▸ TASK ITEM
Reproduce the data exactly.

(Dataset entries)
=== Section Start ===

Notation "x <- p ;; q" := (bind p (fun x => q))
  (at level 100, p at next level, right associativity).
Notation "p ;; q" := (bind p (fun _ => q))
  (at level 100, right associativity).

(** [try { p } catch (err) { h err }] *)
Fixpoint try_catch (A : Type) (p : Prog A) (h : Exn -> Prog A) : Prog A :=
  match p with
  | Ret a => Ret a
  | Throw e => h e
  | GetConnection pool k => GetConnection pool (fun s => try_catch (k s) h)
  | Query c sql args k => Query c sql args (fun s => try_catch (k s) h)
  | Release c k => Release c (try_catch k h)
  end.

(** [try { return p } finally { fin }]: [fin] runs on both exits and an
    error of [fin] replaces the pending completion. *)
Fixpoint try_finally (A : Type) (p : Prog A) (fin : Prog unit) : Prog A :=
  match p with
  | Ret a => fin ;; Ret a
  | Throw e => fin ;; Throw e
  | GetConnection pool k => GetConnection pool (fun s => try_finally (k s) fin)
  | Query c sql args k => Query c sql args (fun s => try_finally (k s) fin)
  | Release c k => Release c (try_finally k fin)
  end.

(** [await x] where [x] is the completion of a synchronous call that
    returns a promise: a synchronous throw surfaces at the same place as a
    rejection. *)
Definition await (A : Type) (x : Sync (Prog A)) : Prog A :=
  match x with
  | inl e => Throw e
  | inr p => p
  end.

(** A synchronous computation run inside a promise callback. *)
Definition lift_sync (A : Type) (x : Sync A) : Prog A :=
  match x with
  | inl e => Throw e
  | inr a => Ret a
  end.

(** Awaiting a driver promise. *)
Definition settle (A : Type) (s : Settled A) : Prog A :=
  match s with
  | Fulfilled a => Ret a
  | Rejected e => Throw e
  end.

Inductive Event : Type :=
| EvGetConnection (pool : Pool)
| EvQuery (c : ConnId) (sql : string) (args : list Scalar)
| EvRelease (c : ConnId).

Inductive Outcome (A : Type) : Type :=
| Returned (a : A)
| Thrown (e : Exn).
Arguments Returned {A} a.
Arguments Thrown {A} e.

Section Exec.
Variable World : Type.
Variable getConnection_step : Pool -> World -> Settled ConnId * World.
Variable query_step :
  ConnId -> string -> list Scalar -> World -> Settled QueryResult * World.
Variable release_step : ConnId -> World -> World.

Fixpoint exec (A : Type) (p : Prog A) (w : World)
  : Outcome A * list Event * World :=
  match p with
  | Ret a => (Returned a, [], w)
  | Throw e => (Thrown e, [], w)
  | GetConnection pool k =>
      let '(s, w1) := getConnection_step pool w in
      let '(o, tr, w2) := exec (k s) w1 in
      (o, EvGetConnection pool :: tr, w2)
  | Query c sql args k =>
      let '(s, w1) := query_step c sql args w in
      let '(o, tr, w2) := exec (k s) w1 in
      (o, EvQuery c sql args :: tr, w2)
  | Release c k =>
      let '(o, tr, w2) := exec k (release_step c w) in
      (o, EvRelease c :: tr, w2)
  end.

(** A call that throws before it has made any call on the driver. *)
Definition throws_synchronously (A : Type) (call : Sync (Prog A)) (e : Exn)
  : Prop :=
  call = inl e /\ forall w, exec (await call) w = (Thrown e, [], w).
End Exec.

(** ** The pool holder *)

Record Pooler : Type := { pool : option Pool }.

Definition getPool (this : Pooler) : Sync Pool :=
  match pool this with
  | None => inl (Error "database not connected")
  | Some p => inr p
  end.

Definition setPool (this : Pooler) (p : Pool) : Pooler := {| pool := Some p |}.

(** ** Connection *)

Record Connection : Type := { conn : ConnId }.

(** [conn.query(sql, args)] of the driver, as a promise. *)
Definition conn_query (c : ConnId) (sql : string) (args : list Scalar)
  : Prog QueryResult :=
  Query c sql args (@settle QueryResult).

Definition getRows (result : QueryResult) : Value := fst result.

Definition getInfo (result : QueryResult) : Value := fst result.

Definition Connection_new (pooler : Pooler) : Prog Connection :=
  match getPool pooler with
  | inl e => Throw e
  | inr p => GetConnection p (fun s => c <- settle s ;; Ret {| conn := c |})
  end.

Definition release (this : Connection) : Prog unit :=
  Release (conn this) (Ret tt).

Definition Connection_run (pooler : Pooler)
    (func : Connection -> list Value -> Sync (Prog Value)) (args : list Value)
  : Prog Value :=
  conn <- Connection_new pooler ;;
  try_finally (await (func conn args)) (release conn).

Definition query (this : Connection) (sql : string) (args : list Scalar)
  : Prog QueryResult :=
  conn_query (conn this) sql args.

Definition doInsert (this : Connection) (sql : string) (args : list Scalar)
  : Prog Value :=
  result <- conn_query (conn this) sql args ;;
  lift_sync (get_property (getInfo result) "insertId").

Definition doUpdate (this : Connection) (sql : string) (args : list Scalar)
  : Prog Value :=
  result <- conn_query (conn this) sql args ;;
  lift_sync (get_property (getInfo result) "affectedRows").

(** The three transaction statements carry no bound values. *)
Definition doBegin (this : Connection) : Prog QueryResult :=
  conn_query (conn this) "BEGIN" [].

Definition doCommit (this : Connection) : Prog QueryResult :=
  conn_query (conn this) "COMMIT" [].

Definition doRollback (this : Connection) : Prog QueryResult :=
  conn_query (conn this) "ROLLBACK" [].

=== Section End ===

▸ FINAL ANSWER
Notation "x <- p ;; q" := (bind p (fun x => q))
  (at level 100, p at next level, right associativity).
Notation "p ;; q" := (bind p (fun _ => q))
  (at level 100, right associativity).

(** [try { p } catch (err) { h err }] *)
Fixpoint try_catch (A : Type) (p : Prog A) (h : Exn -> Prog A) : Prog A :=
  match p with
  | Ret a => Ret a
  | Throw e => h e
  | GetConnection pool k => GetConnection pool (fun s => try_catch (k s) h)
  | Query c sql args k => Query c sql args (fun s => try_catch (k s) h)
  | Release c k => Release c (try_catch k h)
  end.

(** [try { return p } finally { fin }]: [fin] runs on both exits and an
    error of [fin] replaces the pending completion. *)
Fixpoint try_finally (A : Type) (p : Prog A) (fin : Prog unit) : Prog A :=
  match p with
  | Ret a => fin ;; Ret a
  | Throw e => fin ;; Throw e
  | GetConnection pool k => GetConnection pool (fun s => try_finally (k s) fin)
  | Query c sql args k => Query c sql args (fun s => try_finally (k s) fin)
  | Release c k => Release c (try_finally k fin)
  end.

(** [await x] where [x] is the completion of a synchronous call that
    returns a promise: a synchronous throw surfaces at the same place as a
    rejection. *)
Definition await (A : Type) (x : Sync (Prog A)) : Prog A :=
  match x with
  | inl e => Throw e
  | inr p => p
  end.

(** A synchronous computation run inside a promise callback. *)
Definition lift_sync (A : Type) (x : Sync A) : Prog A :=
  match x with
  | inl e => Throw e
  | inr a => Ret a
  end.

(** Awaiting a driver promise. *)
Definition settle (A : Type) (s : Settled A) : Prog A :=
  match s with
  | Fulfilled a => Ret a
  | Rejected e => Throw e
  end.

Inductive Event : Type :=
| EvGetConnection (pool : Pool)
| EvQuery (c : ConnId) (sql : string) (args : list Scalar)
| EvRelease (c : ConnId).

Inductive Outcome (A : Type) : Type :=
| Returned (a : A)
| Thrown (e : Exn).
Arguments Returned {A} a.
Arguments Thrown {A} e.

Section Exec.
Variable World : Type.
Variable getConnection_step : Pool -> World -> Settled ConnId * World.
Variable query_step :
  ConnId -> string -> list Scalar -> World -> Settled QueryResult * World.
Variable release_step : ConnId -> World -> World.

Fixpoint exec (A : Type) (p : Prog A) (w : World)
  : Outcome A * list Event * World :=
  match p with
  | Ret a => (Returned a, [], w)
  | Throw e => (Thrown e, [], w)
  | GetConnection pool k =>
      let '(s, w1) := getConnection_step pool w in
      let '(o, tr, w2) := exec (k s) w1 in
      (o, EvGetConnection pool :: tr, w2)
  | Query c sql args k =>
      let '(s, w1) := query_step c sql args w in
      let '(o, tr, w2) := exec (k s) w1 in
      (o, EvQuery c sql args :: tr, w2)
  | Release c k =>
      let '(o, tr, w2) := exec k (release_step c w) in
      (o, EvRelease c :: tr, w2)
  end.

(** A call that throws before it has made any call on the driver. *)
Definition throws_synchronously (A : Type) (call : Sync (Prog A)) (e : Exn)
  : Prop :=
  call = inl e /\ forall w, exec (await call) w = (Thrown e, [], w).
End Exec.

(** ** The pool holder *)

Record Pooler : Type := { pool : option Pool }.

Definition getPool (this : Pooler) : Sync Pool :=
  match pool this with
  | None => inl (Error "database not connected")
  | Some p => inr p
  end.

Definition setPool (this : Pooler) (p : Pool) : Pooler := {| pool := Some p |}.

(** ** Connection *)

Record Connection : Type := { conn : ConnId }.

(** [conn.query(sql, args)] of the driver, as a promise. *)
Definition conn_query (c : ConnId) (sql : string) (args : list Scalar)
  : Prog QueryResult :=
  Query c sql args (@settle QueryResult).

Definition getRows (result : QueryResult) : Value := fst result.

Definition getInfo (result : QueryResult) : Value := fst result.

Definition Connection_new (pooler : Pooler) : Prog Connection :=
  match getPool pooler with
  | inl e => Throw e
  | inr p => GetConnection p (fun s => c <- settle s ;; Ret {| conn := c |})
  end.

Definition release (this : Connection) : Prog unit :=
  Release (conn this) (Ret tt).

Definition Connection_run (pooler : Pooler)
    (func : Connection -> list Value -> Sync (Prog Value)) (args : list Value)
  : Prog Value :=
  conn <- Connection_new pooler ;;
  try_finally (await (func conn args)) (release conn).

Definition query (this : Connection) (sql : string) (args : list Scalar)
  : Prog QueryResult :=
  conn_query (conn this) sql args.

Definition doInsert (this : Connection) (sql : string) (args : list Scalar)
  : Prog Value :=
  result <- conn_query (conn this) sql args ;;
  lift_sync (get_property (getInfo result) "insertId").

Definition doUpdate (this : Connection) (sql : string) (args : list Scalar)
  : Prog Value :=
  result <- conn_query (conn this) sql args ;;
  lift_sync (get_property (getInfo result) "affectedRows").

(** The three transaction statements carry no bound values. *)
Definition doBegin (this : Connection) : Prog QueryResult :=
  conn_query (conn this) "BEGIN" [].

Definition doCommit (this : Connection) : Prog QueryResult :=
  conn_query (conn this) "COMMIT" [].

Definition doRollback (this : Connection) : Prog QueryResult :=
  conn_query (conn this) "ROLLBACK" [].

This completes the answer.